C’est aux politiques de faire en sorte que l’administration et les institutions soient à même de mener leurs missions dans les meilleures conditions. Il me semble que les tenants du pouvoir en Algérie ont longtemps préféré garder le décisionnel dans le giron du politique au détriment des institutions. Il s’agit probablement d’un moyen de prioriser leurs intérêts et ceux de leurs inféodés, au détriment de l’intérêt de la nation.
Quant au pouvoir politique actuel, il se sait «en sursis» et n’a donc pas la légitimité pour mener ces réformes réclamées depuis plus de 15 ans. La solution ne pourra donc venir que d’une réelle volonté politique de créer des institutions fortes et légitimes, et de leur donner les moyens de mener à bien leurs missions avec, comme unique préoccupation, l’intérêt des Algériens.
– La situation financière des entreprises pharmaceutiques se fragilise de plus en plus et certaines risquent de fermer. Comment peut-on donner un nouveau souffle à cette jeune industrie ?
Les problèmes sont clairement identifiés et les solutions font aujourd’hui l’unanimité au sein des professionnels du secteur, que ce soit du côté des opérateurs ou du côté de l’administration.

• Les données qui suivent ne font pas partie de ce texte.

(** util.c: prints its message, then [assert(0); exit(1)]. *)
Definition threadscan_fatal `{Build} {A} : outcome A := if debug then Aborted else Exited 1.

(** An access that must succeed. *)
Definition of_option {A} (o : option A) : outcome A :=
  match o with Some a => Ret a | None => UB end.

(** ** Weakest preconditions: the call returns, and its result satisfies Q *)
Definition wp {A} (m : outcome A) (Q : A → Prop) : Prop :=
  match m with Ret a => Q a | _ => False end.

(** Equivalence under a hypothesis. *)
Lemma and_iff_under (A B C : Prop) : (A → B ↔ C) → A ∧ B ↔ A ∧ C.
Proof. tauto. Qed.

Lemma wp_iff {A} (m : outcome A) Q : wp m Q ↔ ∃ a, m = Ret a ∧ Q a.
Proof. destruct m; simpl; split; intros; firstorder congruence. Qed.

Lemma wp_ret {A} (a : A) (Q : A → Prop) : Q a → wp (Ret a) Q.
Proof. done. Qed.

Lemma wp_bind {A B} (m : outcome A) (f : A → outcome B) Q :
  wp m (λ a, wp (f a) Q) → wp (m ≫= f) Q.
Proof. by destruct m. Qed.

Lemma wp_mono {A} (m : outcome A) (P Q : A → Prop) :
  wp m P → (∀ a, P a → Q a) → wp m Q.
Proof. destruct m; simpl; auto. Qed.

Lemma wp_and {A} (m : outcome A) (P Q : A → Prop) : wp m P → wp m Q → wp m (λ a, P a ∧ Q a).
Proof. by destruct m. Qed.

Lemma wp_eq {A} (m : outcome A) a Q : m = Ret a → Q a → wp m Q.
Proof. by intros ->. Qed.

Lemma outcome_bind_ret {A B} (a : A) (f : A → outcome B) : Ret a ≫= f = f a.
Proof. done. Qed.

Lemma outcome_bind_assoc {A B C} (m : outcome A) (f : A → outcome B) (g : B → outcome C) :
  (m ≫= f) ≫= g = m ≫= λ a, f a ≫= g.
Proof. by destruct m. Qed.

(** A bind that returns: both halves return. *)
Lemma outcome_bind_inv {A B} (m : outcome A) (f : A → outcome B) b :
  m ≫= f = Ret b → ∃ a, m = Ret a ∧ f a = Ret b.
Proof. destruct m; simpl; try done. intros; eauto. Qed.

(** ** C integers

    [int] values are integers [z] with [in_int z]; [cint z] is the value of a
    signed expression, undefined on overflow.  [size_t], [unsigned long long]
    values are integers in [0, 2^64), [unsigned int] in [0, 2^32): [u64] and
    [u32] wrap around. *)
Definition INT_MAX : Z := 2147483647.
Definition INT_MIN : Z := -2147483648.
Definition in_int (z : Z) : bool := (INT_MIN <=? z) && (z <=? INT_MAX).
Definition cint (z : Z) : outcome Z := if in_int z then Ret z else UB.

Definition u64 (z : Z) : Z := z `mod` 2 ^ 64.
Definition u32 (z : Z) : Z := z `mod` 2 ^ 32.

(** Conversion of an unsigned value to [int] (two's complement). *)
Definition int_of_u64 (z : Z) : Z :=
  let w := z `mod` 2 ^ 32 in if w <=? INT_MAX then w else w - 2 ^ 32.

Definition is_u64 (z : Z) : Prop := 0 ≤ z < 2 ^ 64.

Lemma cint_in z : INT_MIN ≤ z ≤ INT_MAX → cint z = Ret z.
Proof. intros H. unfold cint, in_int. replace (_ && _) with true; [done|]. symmetry. lia. Qed.

Lemma cint_out z : z < INT_MIN ∨ INT_MAX < z → cint z = UB.
Proof. intros H. unfold cint, in_int. replace (_ && _) with false; [done|]. symmetry. lia. Qed.

Lemma wp_cint z Q : INT_MIN ≤ z ≤ INT_MAX → Q z → wp (cint z) Q.
Proof. intros H HQ. by rewrite cint_in. Qed.

Lemma u64_small z : 0 ≤ z < 2 ^ 64 → u64 z = z.
Proof. apply Z.mod_small. Qed.

Lemma u64_range z : is_u64 (u64 z).
Proof. unfold is_u64, u64. apply Z.mod_pos_bound. lia. Qed.

Lemma int_of_u64_small z : 0 ≤ z ≤ INT_MAX → int_of_u64 z = z.
Proof.
  unfold int_of_u64, INT_MAX. intros H. rewrite Z.mod_small by lia.
  destruct (Z.leb_spec z 2147483647); lia.
Qed.

(** Case analysis on the integer comparisons of a goal, pruned by [lia]. *)
Ltac z_cases :=
  repeat (match goal with
  | |- context [?a <=? ?b] => destruct (Z.leb_spec a b); try lia
  | |- context [?a <? ?b] => destruct (Z.ltb_spec a b); try lia
  | |- context [?a >? ?b] => rewrite (Z.gtb_ltb a b)
  | |- context [?a >=? ?b] => rewrite (Z.geb_leb a b)
  | |- context [?a =? ?b] => destruct (Z.eqb_spec a b); try lia
  end; cbn [andb orb negb]).

(** ** Arrays of machine words, indexed by C integers

    [znth]/[zupd] are total and used in specifications; the programs use
    [aget] and [aset], which are undefined out of range. *)
Definition zlen {A} (l : list A) : Z := Z.of_nat (length l).
Definition znth (a : list Z) (i : Z) : Z := nth (Z.to_nat i) a 0.
Definition zupd (a : list Z) (i v : Z) : list Z := <[Z.to_nat i := v]> a.

Definition aget (a : list Z) (i : Z) : outcome Z :=
  if (0 <=? i) && (i <? zlen a) then Ret (znth a i) else UB.
Definition aset (a : list Z) (i v : Z) : outcome (list Z) :=
  if (0 <=? i) && (i <? zlen a) then Ret (zupd a i v) else UB.

Lemma zlen_nonneg {A} (l : list A) : 0 ≤ zlen l.
Proof. unfold zlen. lia. Qed.

Lemma zlen_zupd a i v : zlen (zupd a i v) = zlen a.
Proof. unfold zlen, zupd. by rewrite length_insert. Qed.

Lemma zlen_app {A} (l k : list A) : zlen (l ++ k) = zlen l + zlen k.
Proof. unfold zlen. rewrite length_app. lia. Qed.

Lemma aget_in a i : 0 ≤ i < zlen a → aget a i = Ret (znth a i).
Proof. intros H. unfold aget. replace (_ && _) with true; [done|]. symmetry. lia. Qed.

Lemma aset_in a i v : 0 ≤ i < zlen a → aset a i v = Ret (zupd a i v).
Proof. intros H. unfold aset. replace (_ && _) with true; [done|]. symmetry. lia. Qed.

Lemma aget_out a i : ¬ (0 ≤ i < zlen a) → aget a i = UB.
Proof. intros H. unfold aget. replace (_ && _) with false; [done|]. symmetry. lia. Qed.

Lemma wp_aget a i Q : 0 ≤ i < zlen a → Q (znth a i) → wp (aget a i) Q.
Proof. intros H HQ. by rewrite aget_in. Qed.

Lemma wp_aset a i v Q : 0 ≤ i < zlen a → Q (zupd a i v) → wp (aset a i v) Q.
Proof. intros H HQ. by rewrite aset_in. Qed.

Il est donc clair que pour donner un nouveau souffle à cette industrie – comme pour tous les autres secteurs économiques en Algérie – il y a lieu, avant tout, de régler le problème politique pour pouvoir enfin travailler dans l’anticipation et dans la planification et non plus dans ce que j’appellerais l’«improximation», ce savant mélange d’improvisation et d’approximation qui a coûté si cher à l’Algérie dans tous les domaines ces dernières années.
– Près d’une centaine d’unités de fabrication sont actuellement en activité. Pensez-vous que l’investissement dans de nouvelles entreprises serait un moyen efficace pour diversifier et exporter ?
L’exportation nécessite, encore une fois, une politique d’Etat multisectorielle. Aujourd’hui, dans notre secteur, elle impose une présence locale, voire des investissements dans les pays ciblés qui, à l’instar de l’Algérie, ne veulent plus être considérés comme de simples marchés.
L’environnement dans lequel nous évoluons aujourd’hui ne nous permet pas d’être ambitieux en termes de conquête de parts de marché. Nous sommes très en retard dans tous les domaines, mais nous avons toutes les compétences nécessaires pour rattraper ces retards et tenter de faire valoir nos avantages compétitifs et notre savoir-faire. A condition, bien évidemment, que les conditions d’exportation soient instaurées en termes de bonne gouvernance, d’Etat de droit et de renforcement des institutions.
– L’Algérie a-t-elle aujourd’hui les moyens d’investir dans la biotechnologie ?
Il s’agit encore une fois d’une décision politique que nous devons prendre urgemment si nous voulons avoir, demain, les moyens financiers de prendre en charge la santé des Algériens. Mais pour cela, il faut se donner les moyens de le faire, même si nous ne récolterons les fruits de cette orientation que dans 20 ou 30 ans. Aujourd’hui, nous en sommes hélas loin sur tous les plans, à commencer par l’inévitable réglementation encadrant cette technologie, qui est aujourd’hui quasiment absente.
Nous sommes mortels mais l’Algérie est éternelle, nous avons donc l’obligation d’être ambitieux pour les générations futures. La bonne nouvelle, en revanche, c’est que depuis quelques mois, les Algériens ont confirmé à ceux qui en doutaient qu’ils étaient capables du meilleur, pour peu qu’on leur fasse confiance et qu’on sache investir en eux.